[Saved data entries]
- - - - - - -
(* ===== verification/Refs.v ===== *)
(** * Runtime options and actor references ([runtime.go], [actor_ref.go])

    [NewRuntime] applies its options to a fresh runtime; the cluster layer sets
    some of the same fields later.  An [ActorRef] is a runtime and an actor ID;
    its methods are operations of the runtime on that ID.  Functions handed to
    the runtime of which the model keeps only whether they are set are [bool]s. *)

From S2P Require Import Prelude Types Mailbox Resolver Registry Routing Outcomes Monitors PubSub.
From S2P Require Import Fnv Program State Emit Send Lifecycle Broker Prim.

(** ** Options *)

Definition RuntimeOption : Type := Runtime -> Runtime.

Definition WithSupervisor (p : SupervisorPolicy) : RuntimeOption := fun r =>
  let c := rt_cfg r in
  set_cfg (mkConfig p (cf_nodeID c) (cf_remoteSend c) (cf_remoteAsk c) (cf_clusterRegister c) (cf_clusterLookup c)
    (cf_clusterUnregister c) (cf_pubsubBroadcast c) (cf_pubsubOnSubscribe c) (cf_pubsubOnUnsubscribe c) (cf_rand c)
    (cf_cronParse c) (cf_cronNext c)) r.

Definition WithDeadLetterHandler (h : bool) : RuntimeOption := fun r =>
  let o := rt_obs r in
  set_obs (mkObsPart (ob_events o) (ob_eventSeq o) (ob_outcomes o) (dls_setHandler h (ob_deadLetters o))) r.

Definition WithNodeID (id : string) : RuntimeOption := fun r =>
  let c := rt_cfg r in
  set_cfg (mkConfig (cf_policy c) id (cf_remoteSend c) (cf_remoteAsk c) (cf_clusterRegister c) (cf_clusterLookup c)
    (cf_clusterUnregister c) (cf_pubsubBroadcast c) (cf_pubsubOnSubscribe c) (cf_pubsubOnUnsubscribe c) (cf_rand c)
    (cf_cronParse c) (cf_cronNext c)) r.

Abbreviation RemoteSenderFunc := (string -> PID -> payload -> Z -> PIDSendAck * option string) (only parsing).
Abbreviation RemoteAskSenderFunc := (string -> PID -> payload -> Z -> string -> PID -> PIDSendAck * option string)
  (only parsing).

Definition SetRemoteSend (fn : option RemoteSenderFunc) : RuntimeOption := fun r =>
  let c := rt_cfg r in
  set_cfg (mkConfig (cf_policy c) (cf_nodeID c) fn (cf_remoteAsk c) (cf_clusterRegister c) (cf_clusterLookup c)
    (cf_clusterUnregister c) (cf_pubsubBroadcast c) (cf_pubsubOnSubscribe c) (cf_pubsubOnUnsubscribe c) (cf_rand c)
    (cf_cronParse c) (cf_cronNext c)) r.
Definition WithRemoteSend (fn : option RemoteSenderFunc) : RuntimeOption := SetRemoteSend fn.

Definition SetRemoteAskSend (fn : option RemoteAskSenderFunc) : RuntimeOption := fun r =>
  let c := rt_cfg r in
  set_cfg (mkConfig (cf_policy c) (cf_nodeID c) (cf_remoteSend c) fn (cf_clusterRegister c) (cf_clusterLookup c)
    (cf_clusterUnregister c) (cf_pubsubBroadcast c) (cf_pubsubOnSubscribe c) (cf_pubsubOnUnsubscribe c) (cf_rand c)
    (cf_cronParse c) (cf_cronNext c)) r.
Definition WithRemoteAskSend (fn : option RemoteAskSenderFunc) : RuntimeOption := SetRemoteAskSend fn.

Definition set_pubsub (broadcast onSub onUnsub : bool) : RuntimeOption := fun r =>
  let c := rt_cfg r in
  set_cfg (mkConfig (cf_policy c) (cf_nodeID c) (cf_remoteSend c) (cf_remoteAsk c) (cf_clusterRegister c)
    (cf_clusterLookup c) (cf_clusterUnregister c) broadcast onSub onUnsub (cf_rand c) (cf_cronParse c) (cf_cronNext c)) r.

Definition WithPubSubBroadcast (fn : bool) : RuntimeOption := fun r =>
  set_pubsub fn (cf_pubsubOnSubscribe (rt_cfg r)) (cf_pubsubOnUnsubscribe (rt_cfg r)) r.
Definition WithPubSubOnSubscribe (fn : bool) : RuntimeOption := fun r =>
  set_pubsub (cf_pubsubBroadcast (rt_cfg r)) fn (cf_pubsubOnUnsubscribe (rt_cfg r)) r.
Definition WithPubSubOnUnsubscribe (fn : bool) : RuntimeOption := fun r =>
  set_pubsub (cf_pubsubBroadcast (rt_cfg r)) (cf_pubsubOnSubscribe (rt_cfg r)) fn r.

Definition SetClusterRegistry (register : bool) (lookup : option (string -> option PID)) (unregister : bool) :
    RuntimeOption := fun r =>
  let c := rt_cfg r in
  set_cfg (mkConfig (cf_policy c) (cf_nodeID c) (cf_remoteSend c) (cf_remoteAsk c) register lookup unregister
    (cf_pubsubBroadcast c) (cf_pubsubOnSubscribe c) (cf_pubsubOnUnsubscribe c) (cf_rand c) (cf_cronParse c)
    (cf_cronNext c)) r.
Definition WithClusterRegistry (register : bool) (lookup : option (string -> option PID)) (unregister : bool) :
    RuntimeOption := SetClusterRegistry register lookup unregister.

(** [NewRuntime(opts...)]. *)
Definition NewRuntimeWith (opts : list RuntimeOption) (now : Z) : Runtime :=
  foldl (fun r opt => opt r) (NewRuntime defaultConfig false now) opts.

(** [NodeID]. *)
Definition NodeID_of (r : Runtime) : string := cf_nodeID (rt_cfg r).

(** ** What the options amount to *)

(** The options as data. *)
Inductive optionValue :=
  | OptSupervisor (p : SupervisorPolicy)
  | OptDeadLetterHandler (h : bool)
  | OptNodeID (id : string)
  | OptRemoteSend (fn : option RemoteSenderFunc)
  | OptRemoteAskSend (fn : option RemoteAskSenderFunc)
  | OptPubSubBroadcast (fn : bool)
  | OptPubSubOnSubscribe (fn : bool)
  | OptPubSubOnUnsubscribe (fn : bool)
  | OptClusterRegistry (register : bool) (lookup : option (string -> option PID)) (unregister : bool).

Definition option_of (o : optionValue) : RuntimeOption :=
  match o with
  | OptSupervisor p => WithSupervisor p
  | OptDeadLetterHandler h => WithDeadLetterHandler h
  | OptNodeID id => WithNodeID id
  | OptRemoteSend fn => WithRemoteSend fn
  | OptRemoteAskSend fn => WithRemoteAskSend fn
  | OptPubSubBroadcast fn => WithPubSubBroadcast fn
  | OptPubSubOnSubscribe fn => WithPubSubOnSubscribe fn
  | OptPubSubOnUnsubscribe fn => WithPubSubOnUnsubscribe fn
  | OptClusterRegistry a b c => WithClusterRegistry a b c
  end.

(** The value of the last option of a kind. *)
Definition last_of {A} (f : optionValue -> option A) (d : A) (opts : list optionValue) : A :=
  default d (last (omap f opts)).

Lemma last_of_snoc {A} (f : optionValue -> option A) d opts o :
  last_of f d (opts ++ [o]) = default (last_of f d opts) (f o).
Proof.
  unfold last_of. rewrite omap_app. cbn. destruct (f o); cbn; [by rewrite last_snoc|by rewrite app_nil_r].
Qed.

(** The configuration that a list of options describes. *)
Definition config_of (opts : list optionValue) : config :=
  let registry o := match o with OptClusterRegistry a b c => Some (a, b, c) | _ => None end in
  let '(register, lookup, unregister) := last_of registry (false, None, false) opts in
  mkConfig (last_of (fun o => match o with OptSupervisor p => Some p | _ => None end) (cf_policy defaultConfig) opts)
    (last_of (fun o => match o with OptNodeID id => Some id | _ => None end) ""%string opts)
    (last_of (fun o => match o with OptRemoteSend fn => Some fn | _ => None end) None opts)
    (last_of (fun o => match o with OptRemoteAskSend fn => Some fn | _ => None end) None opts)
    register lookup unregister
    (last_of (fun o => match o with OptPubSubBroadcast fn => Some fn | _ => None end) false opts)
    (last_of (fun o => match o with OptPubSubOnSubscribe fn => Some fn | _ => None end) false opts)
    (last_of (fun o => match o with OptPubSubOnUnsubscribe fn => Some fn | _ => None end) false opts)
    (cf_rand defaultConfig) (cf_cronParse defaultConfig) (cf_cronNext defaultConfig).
- - - - - - -
■ Exercise instructions ■
Check each line above for the string "OptPubSubOnSubscribe" and return those that contain it.

■ Solution to this exercise ■
  | OptPubSubOnSubscribe (fn : bool)
  | OptPubSubOnSubscribe fn => WithPubSubOnSubscribe fn
    (last_of (fun o => match o with OptPubSubOnSubscribe fn => Some fn | _ => None end) false opts)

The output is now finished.